La ciudad de Corrientes iniciará una experiencia para convertir la captura de carbono de su arbolado urbano en activos digitales. El Municipio firmó un convenio con la empresa Biotoken y se propone ser la primera ciudad argentina en aplicar este mecanismo. La iniciativa busca asignar valor económico a un servicio ambiental y obtener recursos que puedan volver al cuidado y la expansión de los árboles de la capital.
El sistema deberá medir cuánto carbono absorben los ejemplares y verificar ese resultado antes de transformarlo en tokens.
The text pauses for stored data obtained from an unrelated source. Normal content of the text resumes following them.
(* ===== verification/IpcQueueMpsc.v ===== *)
(** The shared-memory queue under concurrency: hw4/ipc_queue.cpp run by any
    number of producer processes and one consumer process.

    [try_push_message] and [try_pop_message] are taken apart into their
    accesses to the shared memory, in program order: one step per atomic
    operation, per header field and per byte of a [memcpy] or [memset].  The
    steps of different threads interleave arbitrarily.  Accesses are
    sequentially consistent; [mpsc_exclusive] shows that the non-atomic ones
    never conflict. *)

From S2P Require Import Prelude Machine IpcQueue.
From stdpp Require Import options.

Local Open Scope Z_scope.

#[local] Arguments replicate : simpl never.

(** * The machine *)

(** What the consumer learnt from a message it took off the queue. *)
Inductive outcome :=
  | Delivered (m : message)
  | Dropped (h : MessageHeader).

(** The shared memory, and two logs no step reads: the messages marked [READY],
    each with its producer's [index], and what the consumer made of the slots it
    marked [EMPTY], each with its own [index]. *)
Record mpsc := Mpsc {
  lay : SharedQueueLayout;
  published : list (Z * message);
  consumed : list (Z * outcome) }.
Definition host_unlink (n : string) (w : host) : Z * host :=
  match host_files w !! n with
  | Some _ => (0, Host (delete n (host_files w)) (host_fds w) (host_maps w))
  | None => (-1, w)
  end.

(** The object behind an address; an access past its end is fatal. *)
Definition host_object (a : Z) (w : host) : option (string * (Z * SharedQueueLayout)) :=
  n ← host_maps w !! Z.to_nat (a - 1);
  o ← host_files w !! n;
  if o.1 <? get_queue_memory_size then None else Some (n, o).

Definition host_load (a : Z) (w : host) : option SharedQueueLayout :=
  '(_, o) ← host_object a w; Some o.2.

Definition host_store (a : Z) (q : SharedQueueLayout) (w : host) : option host :=
  '(n, o) ← host_object a w; Some (Host (<[n:=(o.1, q)]> (host_files w)) (host_fds w) (host_maps w)).

#[export] Instance host_kernel : Kernel host := {
  shm_open := host_open; ftruncate := host_truncate; mmap := host_mmap; munmap := host_munmap;
  close := host_close; shm_unlink := host_unlink; load_queue := host_load; store_queue := host_store }.

Lemma host_object_at a w n sz q :
  host_maps w !! Z.to_nat (a - 1) = Some n → host_files w !! n = Some (sz, q) → get_queue_memory_size ≤ sz →
  host_object a w = Some (n, (sz, q)).
Proof.
  intros Hm Hn Hsz. unfold host_object. rewrite Hm. cbn [mbind option_bind]. rewrite Hn. cbn [mbind option_bind fst].
  destruct (Z.ltb_spec sz get_queue_memory_size); [lia|done].
Qed.

#[export, program] Instance host_healthy : Healthy host := {
  files := host_files;
  file_of w f := host_fds w !! Z.to_nat f;
  mapped w a := host_maps w !! Z.to_nat (a - 1) }.
Next Obligation.
  intros n w H. cbn. unfold host_open. rewrite H. cbn. eexists _, _, _. split_ands; [done|lia| |done].
  cbn. by rewrite Nat2Z.id, lookup_insert_eq.
Qed.
Next Obligation. intros n w [o H]. cbn. unfold host_open. rewrite H. by exists w. Qed.
Next Obligation.
  intros n w [o H]. cbn. unfold host_open. rewrite H. cbn. eexists _, _, _. split_ands; [done|lia| |done].
  cbn. by rewrite Nat2Z.id, lookup_insert_eq.
Qed.
Next Obligation. intros n w H. cbn. unfold host_open. rewrite H. by exists 2, w. Qed.
Next Obligation.
  intros f sz w n q Hf Hn _. cbn. unfold host_truncate. rewrite Hf. cbn [mbind option_bind]. rewrite Hn.
  cbn. by eexists.
Qed.
Next Obligation.
  intros f sz w n Hf _. cbn. unfold host_mmap. rewrite Hf. eexists _, _. split_ands; [done|lia| |done].
  cbn [host_maps]. rewrite Nat2Z.inj_succ, <- Z.add_1_r, Z.add_simpl_r, Nat2Z.id. apply lookup_insert_eq.
Qed.
Next Obligation.
  intros a w n sz q Hm Hn Hsz. cbn -[get_queue_memory_size]. unfold host_load.
  by rewrite (host_object_at _ _ _ _ _ Hm Hn Hsz).
Qed.
Next Obligation.
  intros a w n sz q q' Hm Hn Hsz. cbn -[get_queue_memory_size]. unfold host_store.
  rewrite (host_object_at _ _ _ _ _ Hm Hn Hsz). cbn. by eexists.
Qed.
Next Obligation. done. Qed.
Next Obligation. done. Qed.
Next Obligation. intros n w [o H]. cbn. unfold host_unlink. rewrite H. by eexists. Qed.

(** Three producers with the arguments of TESTS.md and the consumer with none. *)
Lemma producers_then_consumer_witness :
  ∃ w1 r, producers 3 ["producer_hw4"; "/hw4_queue"; "4320"] (Host ∅ ∅ ∅) = Some (producers_lines 3 4320, w1) ∧
    consumer_main ["consumer_hw4"] w1 = Some r ∧ host_files (world r) = ∅ ∧
    out r = consumer_lines 3 4320 ∧ status r = 0.
Proof.
  destruct (producers_then_consumer "/hw4_queue" 4320 4320 ["producer_hw4"; "/hw4_queue"; "4320"] ["consumer_hw4"] 3
    (Host ∅ ∅ ∅)) as (w1 & r & Hp & Hc & Hf & Hs & Ho & _); [by split|by split|reflexivity|lia|].
  exists w1, r. exact (conj Hp (conj Hc (conj Hf (conj Ho Hs)))).
Defined.
(* ===== verification/Stacks.v ===== *)
(** What the stacks of lock_free/spsc_stack.cpp promise, and the program that
    uses one of them.

    The three stack classes are interchangeable in [main]: a producer thread
    pushes a sequence of values, a consumer thread pops until it has received
    as many.  Here the clients are any number of such producers and consumers.
    The promise is a machine in which every [Push] and [Pop] is one atomic step on
    a list; a class [Stack] states that an implementation, whatever its own
    steps, only does what that machine can do, that operations under way can be
    finished, and that at rest it can do what the machine can do.  The theorems about
    the clients, and about [main] with its start latch, are proved once, against the
    class.  A consumer may poll an empty stack for ever, so that schedules have no
    bound; what is proved is that the end can always be reached. *)

From S2P Require Import Prelude Machine.
From stdpp Require Import options.

(** * The clients *)

(** A producer and the values it has still to push; a consumer, the number of
    values it wants and what its calls of [Pop] have returned so far. *)
Inductive client (T : Type) :=
  | Producer (todo : list T)
  | Consumer (want : nat) (results : list (option T)).
Arguments Producer {T} _.
Arguments Consumer {T} _ _.
(* ===== verification/MutexStack.v ===== *)
(** [SPSCStack] of lock_free/spsc_stack.cpp: a [std::stack] behind a mutex.

    One step is one access to the shared state: taking or releasing [m_mtx]
    (a thread that finds it taken cannot move), or one call on [m_stack].
    [MutexStack] proves that it keeps the promise of [Stacks] for any number of
    producers and consumers, and the program of [main] is then right by
    [spsc_main_correct]. *)

From S2P Require Import Prelude Machine Stacks.
From stdpp Require Import options.

Section mutex_stack.
Context {T : Type}.

(** * The machine *)

(** The members; the mutex is the thread that holds it. *)
Record SPSCStack := SPSC { m_mtx : option nat; m_stack : list T }.

(** A thread between two accesses: outside the class; holding the lock in
    [Push] or [Pop]; in [Pop] after [m_stack.top()]; about to release the lock
    at the end of the scope. *)
Inductive sthread :=
  | Outside (c : client T)
  | PushLocked (value : T) (todo : list T)
  | PopLocked (want : nat) (results : list (option T))
  | PopTop (result : T) (want : nat) (results : list (option T))
  | Leaving (c : client T).

Definition spsc_tstep (i : nat) (_ : unit) (g : SPSCStack) (l : sthread) :
    option (SPSCStack * sthread) :=
  match l with
  | Outside (Producer (value :: todo)) =>
      match m_mtx g with
      | None => Some (SPSC (Some i) (m_stack g), PushLocked value todo)
      | Some _ => None
      end
  | Outside (Producer []) => None
  | Outside (Consumer want results) =>
      if wants_more want results then
        match m_mtx g with
        | None => Some (SPSC (Some i) (m_stack g), PopLocked want results)
        | Some _ => None
        end
      else None
  | PushLocked value todo =>
      Some (SPSC (m_mtx g) (value :: m_stack g), Leaving (Producer todo))
  | PopLocked want results =>
      match m_stack g with
      | [] => Some (g, Leaving (Consumer want (results ++ [None])))
      | top :: _ => Some (g, PopTop top want results)
      end
  | PopTop result want results =>
      match m_stack g with
      | [] => None
      | _ :: rest => Some (SPSC (m_mtx g) rest, Leaving (Consumer want (results ++ [Some result])))
      end
  | Leaving c => Some (SPSC None (m_stack g), Outside c)
  end.

Definition spsc_step : act unit → conf SPSCStack sthread → option (conf SPSCStack sthread) :=
  conf_step spsc_tstep.

Definition spsc_init (cs : list (client T)) : conf SPSCStack sthread :=
  Conf (SPSC None []) (Outside <$> cs).

Definition at_rest (l : sthread) : option (client T) :=
  match l with Outside c => Some c | _ => None end.

(** The clients when all threads are outside the class. *)
Definition spsc_clients (c : conf SPSCStack sthread) : option (list (client T)) :=
  mapM at_rest (threads c).

(** * The promise *)

Definition locked (l : sthread) : bool :=
  match l with Outside _ => false | _ => true end.

(** The client as the promise sees it: done with the operation as soon as the
    contents have changed. *)
Definition client_of (l : sthread) : client T :=
  match l with
  | Outside c | Leaving c => c
  | PushLocked value todo => Producer (value :: todo)
  | PopLocked want results | PopTop _ want results => Consumer want results
  end.

(** What a thread inside the lock knows of the contents. *)
Definition knows (g : SPSCStack) (l : sthread) : Prop :=
  match l with
  | PopLocked want results => wants_more want results = true
  | PopTop result want results =>
      wants_more want results = true ∧ head (m_stack g) = Some result
  | _ => True
  end.

Record spsc_sees (c : conf SPSCStack sthread) (t : conf (list T) (client T)) : Prop := {
  sees_contents : shared t = m_stack (shared c);
  sees_clients : threads t = client_of <$> threads c;
  sees_owner i l : threads c !! i = Some l →
    (locked l = true ↔ m_mtx (shared c) = Some i);
  sees_owned i : m_mtx (shared c) = Some i → is_Some (threads c !! i);
  sees_knows i l : threads c !! i = Some l → knows (shared c) l }.

Lemma spsc_init_sees cs : spsc_sees (spsc_init cs) (Conf [] cs).
Proof.
  split; simpl; try done.
  - induction cs; csimpl; congruence.
  - intros i l (c & -> & _)%list_lookup_fmap_Some. done.
  - intros i l (c & -> & _)%list_lookup_fmap_Some. done.
Qed.

(** A step of thread [i] that takes, keeps or releases the lock: the lock is
    its own or free before and its own or free after. *)
Lemma spsc_sees_step c t i l g' l' s' :
  spsc_sees c t → threads c !! i = Some l →
  (m_mtx (shared c) = None ∨ m_mtx (shared c) = Some i) →
  m_mtx g' = (if locked l' then Some i else None) → knows g' l' → m_stack g' = s' →
  spsc_sees (Conf g' (<[i:=l']> (threads c))) (Conf s' (<[i:=client_of l']> (threads t))).
Proof.
  intros [Hc Hcl Ho Hd Hk] Hl Hfree Hm Hkn <-. split; simpl; try done.
  - by rewrite Hcl, list_fmap_insert.
  - intros j x [[-> ->]|[Hne Hj]]%list_lookup_insert_Some'.
    + rewrite Hm. destruct (locked l'); naive_solver.
    + rewrite (Ho _ _ Hj), Hm. destruct (locked l'); naive_solver.
  - intros j Hj. rewrite Hm in Hj. destruct (locked l'); simplify_eq.
    rewrite list_lookup_insert_eq; [done|]. by eapply lookup_lt_Some.
  - intros j x [[-> ->]|[Hne Hj]]%list_lookup_insert_Some'; [done|].
    assert (locked x = false) as Hx.
    { destruct (locked x) eqn:E; [|done]. apply (Ho _ _ Hj) in E. naive_solver. }
    by destruct x.
Qed.
(** The thread as the promise sees it. *)
Definition sees (h : gmap loc Node) (ns : list (loc * T)) (l : tthread) (c : client T) : Prop :=
  match l with
  | Outside c' => c = c'
  | PushLoad p todo | PushCas p todo => ∃ v q, h !! p = Some (MkNode v q) ∧ c = Producer (v :: todo)
  | PopTest None want rs => c = Consumer want (rs ++ [None])
  | PopTest (Some p) want rs => p ∈ ns.*1 ∧ wants_more want rs = true ∧ c = Consumer want rs
  | PopCas p q want rs =>
      p ∈ ns.*1 ∧ wants_more want rs = true ∧ c = Consumer want rs ∧ ∃ v, h !! p = Some (MkNode v q)
  | PopMove p want rs => ∃ v q, h !! p = Some (MkNode v q) ∧ c = Consumer want (rs ++ [Some v])
  | PopDelete p v want rs => is_Some (h !! p) ∧ c = Consumer want (rs ++ [Some v])
  | Undefined => False
  end.

(** All nodes there are: those on the stack and those owned by a thread. *)
Definition nodes (ns : list (loc * T)) (ls : list tthread) : list loc :=
  ns.*1 ++ omap owns ls.

Record treiber_inv (c : conf tstack tthread) (ns : list (loc * T)) (cs : list (client T)) : Prop := {
  inv_chain : chain (heap (shared c)) (m_head (shared c)) ns;
  inv_sees : Forall2 (sees (heap (shared c)) ns) (threads c) cs;
  inv_nodup : NoDup (nodes ns (threads c));
  inv_nodes p : is_Some (heap (shared c) !! p) ↔ p ∈ nodes ns (threads c);
  inv_single : count consumer_thread (threads c) ≤ 1 }.

Definition treiber_sees (c : conf tstack tthread) (t : conf (list T) (client T)) : Prop :=
  ∃ ns, treiber_inv c ns (threads t) ∧ shared t = ns.*2.

(** ** Frames *)

Lemma chain_frame h h' head ns :
  (∀ p, p ∈ ns.*1 → h' !! p = h !! p) → chain h head ns → chain h' head ns.
Proof.
  revert head. induction ns as [|[p v] ns IH]; intros head Hf; simpl; [done|].
  intros (-> & q & Hp & Hc). split; [done|]. exists q. split.
  - rewrite Hf; [done|]. csimpl. by left.
  - apply IH; [|done]. intros p' Hp'. apply Hf. csimpl. by right.
Qed.

Lemma chain_head h head ns p : chain h head ns → head = Some p → p ∈ ns.*1.
Proof. destruct ns as [|[p' v] ns]; simpl; intros H ->; [done|]. destruct H. simplify_eq. by left. Qed.

Lemma sees_frame h h' ns ns' l c :
  (∀ p, p ∈ ns.*1 ∨ owns l = Some p → h' !! p = h !! p) →
  (consumer_thread l = true → ns.*1 ⊆ ns'.*1) → sees h ns l c → sees h' ns' l c.
Proof.
  intros Hf Hs. destruct l as [| | |[p|]| | | |]; simpl in *; try done.
  - rewrite Hf by auto. done.
  - rewrite Hf by auto. done.
  - intros (Hp & ? & ?). split; [|done]. by apply Hs.
  - intros (Hp & ? & ? & ?). rewrite Hf by auto. split; [|done]. by apply Hs.
  - rewrite Hf by auto. done.
  - rewrite Hf by auto. done.
Qed.

(** ** Accounting for the nodes *)

(** The nodes owned by the threads other than [i]. *)
Definition others (i : nat) (ls : list tthread) : list loc := omap owns (<[i:=Undefined]> ls).

Lemma owns_split i l (ls : list tthread) :
  ls !! i = Some l → omap owns ls ≡ₚ option_list (owns l) ++ others i ls.
Proof.
  unfold others. revert i. induction ls as [|z ls IH]; intros [|i] H; simplify_eq/=.
  - by destruct (owns l).
  - destruct (owns z); simpl; [|by apply IH].
    rewrite (IH _ H). apply Permutation_middle.
Qed.

Lemma owns_split_insert i l l' (ls : list tthread) :
  ls !! i = Some l → omap owns (<[i:=l']> ls) ≡ₚ option_list (owns l') ++ others i ls.
Proof.
  intros Hl. rewrite (owns_split i l').
  - unfold others. by rewrite list_insert_insert_eq.
  - apply list_lookup_insert_eq. by eapply lookup_lt_Some.
Qed.

Lemma owns_others i j (ls : list tthread) l p :
  ls !! j = Some l → j ≠ i → owns l = Some p → p ∈ others i ls.
Proof.
  intros Hl Hne Hp. apply list_elem_of_omap. exists l. split; [|done].
  apply list_elem_of_lookup. exists j. by rewrite list_lookup_insert_ne.
Qed.

Lemma inv_split c ns cs i l :
  treiber_inv c ns cs → threads c !! i = Some l →
  NoDup (ns.*1 ++ option_list (owns l) ++ others i (threads c)) ∧
  ∀ p, is_Some (heap (shared c) !! p) ↔ p ∈ ns.*1 ++ option_list (owns l) ++ others i (threads c).
Proof.
  intros [_ _ Hd Hn _] Hl. unfold nodes in *.
  rewrite (owns_split _ _ _ Hl) in Hd. split; [done|].
  intros p. by rewrite Hn, (owns_split _ _ _ Hl).
Qed.

Lemma other_producers (ls : list tthread) i j l l' :
  count consumer_thread ls ≤ 1 → ls !! i = Some l → ls !! j = Some l' → j ≠ i →
  consumer_thread l = true → consumer_thread l' = false.
Proof.
  intros Hc Hi Hj Hne Hl. destruct (consumer_thread l') eqn:E; [|done].
  destruct Hne. by eapply count_unique.
Qed.

(** What thread [i] has to show for its step. *)
Lemma treiber_inv_step c ns cs i l g' l' ns' cl' :
  treiber_inv c ns cs → threads c !! i = Some l →
  chain (heap g') (m_head g') ns' → sees (heap g') ns' l' cl' →
  NoDup (ns'.*1 ++ option_list (owns l') ++ others i (threads c)) →
  (∀ p, is_Some (heap g' !! p) ↔ p ∈ ns'.*1 ++ option_list (owns l') ++ others i (threads c)) →
  (∀ p, p ∈ ns.*1 ++ others i (threads c) → heap g' !! p = heap (shared c) !! p) →
  (consumer_thread l = true ∨ ns.*1 ⊆ ns'.*1) →
  consumer_thread l' = consumer_thread l →
  treiber_inv (Conf g' (<[i:=l']> (threads c))) ns' (<[i:=cl']> cs).
Proof.
  intros HI Hl Hch Hse Hd Hn Hf Hc Hk. destruct HI as [_ HS _ _ H1].
  split; simpl; try done.
  - apply Forall2_same_length_lookup. split.
    { rewrite !length_insert. by eapply Forall2_length. }
    intros j x y [[-> ->]|[Hne Hj]]%list_lookup_insert_Some' [[? ->]|[? Hy]]%list_lookup_insert_Some';
      try done.
    eapply sees_frame; [| |by eapply Forall2_lookup_lr].
    + intros p [Hp|Hp]; apply Hf, elem_of_app; [by left|right]. by eapply owns_others.
    + intros Hx. destruct Hc as [Hc|Hc]; [|done].
      by rewrite (other_producers _ _ _ _ _ H1 Hl Hj Hne Hc) in Hx.
  - unfold nodes. by rewrite (owns_split_insert _ _ _ _ Hl).
  - intros p. rewrite Hn. unfold nodes. by rewrite (owns_split_insert _ _ _ _ Hl).
  - pose proof (count_insert consumer_thread _ _ _ l' Hl). rewrite Hk in *. lia.
Qed.

(** A step after which the same nodes are on the stack or with the thread. *)
Lemma inv_step_same c ns cs i l g' l' ns' cl' :
  treiber_inv c ns cs → threads c !! i = Some l →
  chain (heap g') (m_head g') ns' → sees (heap g') ns' l' cl' →
  ns'.*1 ++ option_list (owns l') ≡ₚ ns.*1 ++ option_list (owns l) →
  (∀ p, is_Some (heap g' !! p) ↔ is_Some (heap (shared c) !! p)) →
  (∀ p, owns l ≠ Some p → heap g' !! p = heap (shared c) !! p) →
  (consumer_thread l = true ∨ ns.*1 ⊆ ns'.*1) →
  consumer_thread l' = consumer_thread l →
  treiber_inv (Conf g' (<[i:=l']> (threads c))) ns' (<[i:=cl']> cs).
Proof.
  intros HI Hl Hch Hse Hp Hdom Hf Hc Hk. destruct (inv_split _ _ _ _ _ HI Hl) as [Hd Hn].
  eapply treiber_inv_step; try done.
  - by rewrite app_assoc, Hp, <- app_assoc.
  - intros p. by rewrite Hdom, Hn, !app_assoc, Hp.
  - intros p Hin. apply Hf. intros Hown. rewrite Hown in Hd. simpl in Hd.
    rewrite <- Permutation_middle in Hd. by apply NoDup_cons_1_1 in Hd.
Qed.

(** ** The steps *)

(** The promise stays as it is or makes the same operation. *)
Definition explained (i : nat) (ns ns' : list (loc * T)) (cl cl' : client T) : Prop :=
  ns' = ns ∧ cl' = cl ∨ atomic_tstep i tt ns.*2 cl = Some (ns'.*2, cl').

(** A private node that keeps its value may be given another successor. *)
Lemma inv_relink c ns cs i l p v q q' todo cl l' :
  treiber_inv c ns cs → threads c !! i = Some l → owns l = Some p →
  heap (shared c) !! p = Some (MkNode v q) → consumer_thread l = false →
  l' = PushCas p todo → cl = Producer (v :: todo) →
  treiber_inv (Conf (set_node p (MkNode v q') (shared c)) (<[i:=l']> (threads c))) ns (<[i:=cl]> cs).
Proof.
  intros HI Hl Ho Hp Hk -> ->. destruct (inv_split _ _ _ _ _ HI Hl) as [Hd Hn].
  rewrite Ho in Hd. simpl in Hd. rewrite <- Permutation_middle in Hd.
  apply NoDup_cons_1_1 in Hd as Hnew. rewrite elem_of_app in Hnew.
  eapply inv_step_same; try done; simpl.
  - eapply chain_frame; [|by apply HI]. intros p' Hp'. apply lookup_insert_ne. naive_solver.
  - exists v, q'. by rewrite lookup_insert_eq.
  - by rewrite Ho.
  - intros p'. rewrite lookup_insert_is_Some'. naive_solver.
  - intros p' Hne. apply lookup_insert_ne. naive_solver.
  - by right.
Qed.

Lemma treiber_push_preserves c ns cs i l ch g' l' cl :
  treiber_inv c ns cs → threads c !! i = Some l → cs !! i = Some cl →
  consumer_thread l = false → Push_step ch (shared c) l = Some (g', l') →
  ∃ ns' cl', treiber_inv (Conf g' (<[i:=l']> (threads c))) ns' (<[i:=cl']> cs) ∧
    explained i ns ns' cl cl'.
Proof.
  intros HI Hl Hcl Hk Hs. pose proof (Forall2_lookup_lr _ _ _ _ _ _ (inv_sees _ _ _ HI) Hl Hcl) as Hse.
  destruct (inv_split _ _ _ _ _ HI Hl) as [Hd Hn].
  destruct l as [[[|v todo]|]|p todo|p todo| | | | |]; try done; simpl in Hs, Hse.
  - destruct (heap (shared c) !! address ch) eqn:Ha; simplify_eq. set (p := address ch) in *.
    assert (p ∉ ns.*1 ++ others i (threads c)) as Hp by (intros Hp%Hn; rewrite Ha in Hp; by destruct Hp).
    exists ns, (Producer (v :: todo)). split; [|by left].
    eapply treiber_inv_step; try done; simpl.
    + eapply chain_frame; [|by apply HI]. intros p' Hp'. apply lookup_insert_ne.
      rewrite elem_of_app in Hp. naive_solver.
    + exists v, None. by rewrite lookup_insert_eq.
    + rewrite <- Permutation_middle. by constructor.
    + intros p'. rewrite lookup_insert_is_Some', Hn. simpl. rewrite !elem_of_app. set_solver.
    + intros p' Hp'. apply lookup_insert_ne. naive_solver.
    + by right.
  - destruct Hse as (v & q & Hp & ->). unfold with_node in Hs. rewrite Hp in Hs. simplify_eq/=.
    exists ns, (Producer (v :: todo)). split; [|by left]. by eapply inv_relink.
  - destruct Hse as (v & q & Hp & ->). unfold with_node in Hs. rewrite Hp in Hs. simpl in Hs.
    destruct (bool_decide_reflect (m_head (shared c) = q)) as [Hq|Hq]; simpl in Hs;
      [destruct (spurious ch)|]; simplify_eq/=.
    + exists ns, (Producer (v :: todo)). split; [|by left]. by eapply inv_relink.
    + exists ((p, v) :: ns), (Producer todo). split; [|by right].
      eapply inv_step_same; try done; simpl.
      * split; [done|]. eexists. split; [done|]. apply HI.
      * csimpl. rewrite app_nil_r. apply Permutation_cons_append.
      * right. set_solver.
    + exists ns, (Producer (v :: todo)). split; [|by left]. by eapply inv_relink.
Qed.

(** A consumer reads [m_head], at the start or after a failed exchange: finding
    it null is where an unsuccessful [Pop] takes effect. *)
Lemma inv_observe c ns cs i l want rs :
  treiber_inv c ns cs → threads c !! i = Some l →
  consumer_thread l = true → owns l = None → wants_more want rs = true →
  ∃ cl', treiber_inv (Conf (shared c) (<[i:=PopTest (m_head (shared c)) want rs]> (threads c))) ns
           (<[i:=cl']> cs) ∧ explained i ns ns (Consumer want rs) cl'.
Proof.
  intros HI Hl Hk Ho Hw. pose proof (inv_chain _ _ _ HI) as Hch.
  exists (if m_head (shared c) then Consumer want rs else Consumer want (rs ++ [None])).
  split.
  - eapply inv_step_same; try done; simpl; [|by rewrite Ho|by right].
    destruct (m_head (shared c)) eqn:E; simpl; [|done].
    split; [|done]. by eapply chain_head.
  - destruct (m_head (shared c)) eqn:E; [by left|right]. simpl. rewrite Hw.
    destruct ns as [|[p v] ns]; [done|]. by destruct Hch.
Qed.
Una vez certificados, los activos podrán ingresar al mercado voluntario y ser adquiridos por empresas o particulares que quieran compensar sus emisiones. La operación no parte de una estimación general de toda la ciudad: requiere identificar la captura, validarla y convertirla en una unidad que pueda ser ofrecida.
El intendente Claudio Polich presentó el acuerdo como un reconocimiento al trabajo de forestación urbana que Corrientes desarrolla desde hace años. También destacó el carácter pionero de la propuesta dentro del país. La generación de activos no reemplaza esa política previa, sino que intenta construir una fuente de ingresos a partir del carbono retenido por árboles que ya cumplen una función ambiental en el espacio público.
El destino de esos fondos fue incorporado al diseño. Ignacio Maldonado Yonna, secretario de Servicios Públicos, explicó que los ingresos obtenidos se reinvertirán en el plan de arbolado urbano y en el vivero municipal. De ese modo, la venta de activos a compañías o personas interesadas en compensar emisiones quedaría vinculada con el mantenimiento de los ejemplares y con la capacidad local de producir nuevas plantas.
La ciudad mantiene durante este año acciones de forestación mediante los programas La Muni en tu Barrio y Un árbol, un vecino. A esas intervenciones se suman plantaciones realizadas junto con instituciones y otras ejecutadas a pedido de los frentistas. El nuevo instrumento económico se apoyará, por lo tanto, en una política que ya distribuye árboles a través de distintos canales y que ahora busca incorporar medición y certificación del carbono.
La aplicación comenzará con un plan piloto en tres plazas. Allí se pondrá a prueba el procedimiento para cuantificar y certificar la captura antes de extenderlo a una superficie mayor. Si esa etapa valida el sistema, el Municipio y Biotoken prevén ampliarlo al resto de los espacios verdes y a las costaneras Norte y Sur. El próximo paso concreto no será todavía la venta generalizada de tokens, sino comprobar en esos tres puntos que la medición puede sostener activos verificables y generar ingresos destinados al propio arbolado.